Incident Report for Harness

Postmortem

Summary

Between December 29th 2025 02:45 A.M to 09:44 A.M, PT customers using Harness Pipelines in Prod2 experienced few stuck executions.

Root Cause

On November 29th, we deployed a configuration change intended to improve system performance and observability. This change modified the processing model of a failure strategy related event, making it asynchronous.Inadvertently, due to this change, existing idempotent logic incorrectly classified valid failure strategy events as duplicates. As a result, these events were not processed, causing a small number of pipeline executions that triggered failure strategies to become stuck.

Impact

Customers experienced the following during this incident:

  • Pipeline executions become stuck after triggering a failure strategy.
  • Pipeline executions with exclusive lock (Queue and Deployment steps) waiting on previous ones would wait until Harness aborted the stuck executions.
  • No other areas of harness were impacted. 

Mitigation

We identified the configuration change as the root cause and reverted it. The corrected configuration was deployed to Prod2, restoring normal pipeline behavior.

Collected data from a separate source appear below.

Lemma unique_loop_spec fuel (pred : T -> T -> bool) s h ns1 a ns2 vs1 v vs2 c :
  lst s h (ns1 ++ a :: ns2) (vs1 ++ v :: vs2) -> length ns1 = length vs1 ->
  Z.of_nat (length (ns1 ++ a :: ns2)) < 2 ^ 63 -> 0 <= c -> c + Z.of_nat (length ns2) < 2 ^ 63 ->
  (length ns2 < fuel)%nat ->
  exists s' ns', unique_loop fuel s h pred (lastp h ns1) c
      = Some (c + Z.of_nat (S (length vs2) - length (luniq_from pred v vs2)), s') /\
    lst s' h ns' (vs1 ++ luniq_from pred v vs2) /\ (forall x, x ∈ ns' -> x ∈ ns1 ++ a :: ns2) /\
    agree_off (h :: ns1 ++ a :: ns2) s s'.
Proof.
  revert s ns1 a ns2 vs1 v vs2 c. induction fuel as [|k IH];
    intros s ns1 a ns2 vs1 v vs2 c Hl Hlen Hsz Hc Hcs Hf; [lia|].
  cbn [unique_loop]. rewrite (lst_pos_next _ _ _ _ _ Hl). cbn [mbind option_bind hd_or].
  assert (lst s h ((ns1 ++ [a]) ++ ns2) ((vs1 ++ [v]) ++ vs2)) as Hl' by (by rewrite <- !app_assoc).
  assert (length (ns1 ++ [a]) = length (vs1 ++ [v])) as Hlen' by (rewrite !length_app; cbn; lia).
  pose proof (lst_pos_next _ _ _ _ _ Hl') as Ha. rewrite lastp_snoc in Ha. rewrite Ha.
  cbn [mbind option_bind]. destruct ns2 as [|b ns2]; cbn [hd_or].
  { assert (vs2 = []) as ->.
    { pose proof (Forall2_length _ _ _ (lst_vals _ _ _ _ Hl)) as E. rewrite !length_app in E.
      destruct vs2; [done|]. cbn in E. lia. }
    exists s, (ns1 ++ [a]). cbn. rewrite Z.add_0_r. auto using agree_off_refl. }
  destruct (lst_at _ _ _ _ _ _ _ Hl Hlen) as (v' & vs2' & Ev & Hva). injection Ev as <- <-.
  destruct (lst_at _ _ _ _ _ _ _ Hl' Hlen') as (w & vs2' & -> & Hvb).
  rewrite Hva, Hvb. cbn [mbind option_bind luniq_from]. len_simpl.
  destruct (pred v w) eqn:Ep.
  - destruct (erase_after_spec s h (ns1 ++ [a]) b ns2 (vs1 ++ [v]) w vs2') as (s1 & E1 & Hl1 & _ & Ha1);
      [done|len_simpl; lia|len_simpl; lia|].
    rewrite lastp_snoc in E1. rewrite E1. cbn [mbind option_bind]. rewrite u64_id by lia.
    rewrite <- !app_assoc in Hl1. cbn [app] in Hl1.
    destruct (IH s1 ns1 a ns2 vs1 v vs2' (c + 1)) as (s' & ns' & E & HL & HI & HA);
      [by rewrite <- ?app_assoc in *|len_simpl; lia|len_simpl; lia|lia|lia|lia|].
    rewrite E. exists s', ns'. split_and!; [|done| |].
    + do 2 f_equal. pose proof (luniq_from_length pred v vs2'). lia.
    + intros x Hx. apply HI in Hx. revert Hx. rewrite !elem_of_app, !elem_of_cons. tauto.
    + eapply agree_off_trans; [eapply agree_off_mono; [|exact Ha1]; sub_locs|].
      eapply agree_off_mono; [|exact HA]. sub_locs.
  - destruct (IH s (ns1 ++ [a]) b ns2 (vs1 ++ [v]) w vs2' c) as (s' & ns' & E & HL & HI & HA);
      [by rewrite <- ?app_assoc in *|len_simpl; lia|len_simpl; lia|lia|lia|lia|].
    rewrite lastp_snoc in E. rewrite E. exists s', ns'. split_and!.
    + done.
    + by rewrite <- app_assoc in HL.
    + intros x Hx. apply HI in Hx. by rewrite <- app_assoc in Hx.
    + eapply agree_off_mono; [|exact HA]. sub_locs.
Qed.

Lemma unique_spec fuel (pred : T -> T -> bool) s h ns vs :
  lst s h ns vs -> Z.of_nat (length ns) < 2 ^ 63 -> (length ns < fuel)%nat ->
  exists s' ns', unique fuel s h pred
      = Some (Z.of_nat (length vs - length (luniq pred vs)), s') /\
    lst s' h ns' (luniq pred vs) /\ (forall x, x ∈ ns' -> x ∈ ns) /\ agree_off (h :: ns) s s'.
Proof.
  intros Hl Hsz Hf. unfold unique. pose proof (lst_vals _ _ _ _ Hl) as Hv.
  destruct Hv as [|a v ns vs Hav Hv].
  - destruct fuel as [|k]; [lia|]. cbn [unique_loop].
    pose proof (lst_pos_next s h [] [] [] Hl) as Hn. change (lastp h []) with h in Hn.
    rewrite Hn. exists s, []. auto using agree_off_refl.
  - cbn [length] in *.
    destruct (unique_loop_spec fuel pred s h [] a ns [] v vs 0) as (s' & ns' & E & HL & HI & HA);
      [done|done|cbn [length app]; lia|lia|lia|lia|].
    exists s', ns'. by split_and!.
Qed.

End theory.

Following the fix, Harness ran a cleanup job in the subsequent hours to identify and abort any remaining stuck executions.

Prevention and Improvements

To prevent similar issues in the future, we are taking the following actions:

  • Expanding our automated job to detect stuck executions
  • Rolling out the newly built enhanced monitoring for the event publishing system to catch failures earlier
Posted Jan 07, 2026 - 21:40 PST

Resolved

Issue has been resolved.
Posted Dec 29, 2025 - 10:52 PST

Update

We are continuing to monitor for any further issues.
Posted Dec 29, 2025 - 09:18 PST

Monitoring

A fix has been implemented and we are monitoring the results.
Posted Dec 29, 2025 - 08:38 PST

Update

The issue has been resolved, and we’re currently aborting the stuck executions
Posted Dec 29, 2025 - 07:42 PST

Update

Issue has been identified and a fix is being rolled out. New Pipelines should run fine and existing stuck pipelines are being aborted.
Posted Dec 29, 2025 - 07:34 PST

Identified

The issue has been identified and a fix is being implemented.
Posted Dec 29, 2025 - 07:32 PST

Update

We are continuing to investigate this issue.
Posted Dec 29, 2025 - 07:23 PST

Investigating

We are currently investigating this issue.
Posted Dec 29, 2025 - 07:22 PST
This incident affected: Prod 2 (Continuous Delivery - Next Generation (CDNG), Continuous Integration Enterprise(CIE) - Self Hosted Runners, Continuous Integration Enterprise(CIE) - Mac Cloud Builds, Continuous Integration Enterprise(CIE) - Windows Cloud Builds, Continuous Integration Enterprise(CIE) - Linux Cloud Builds, Security Testing Orchestration (STO)).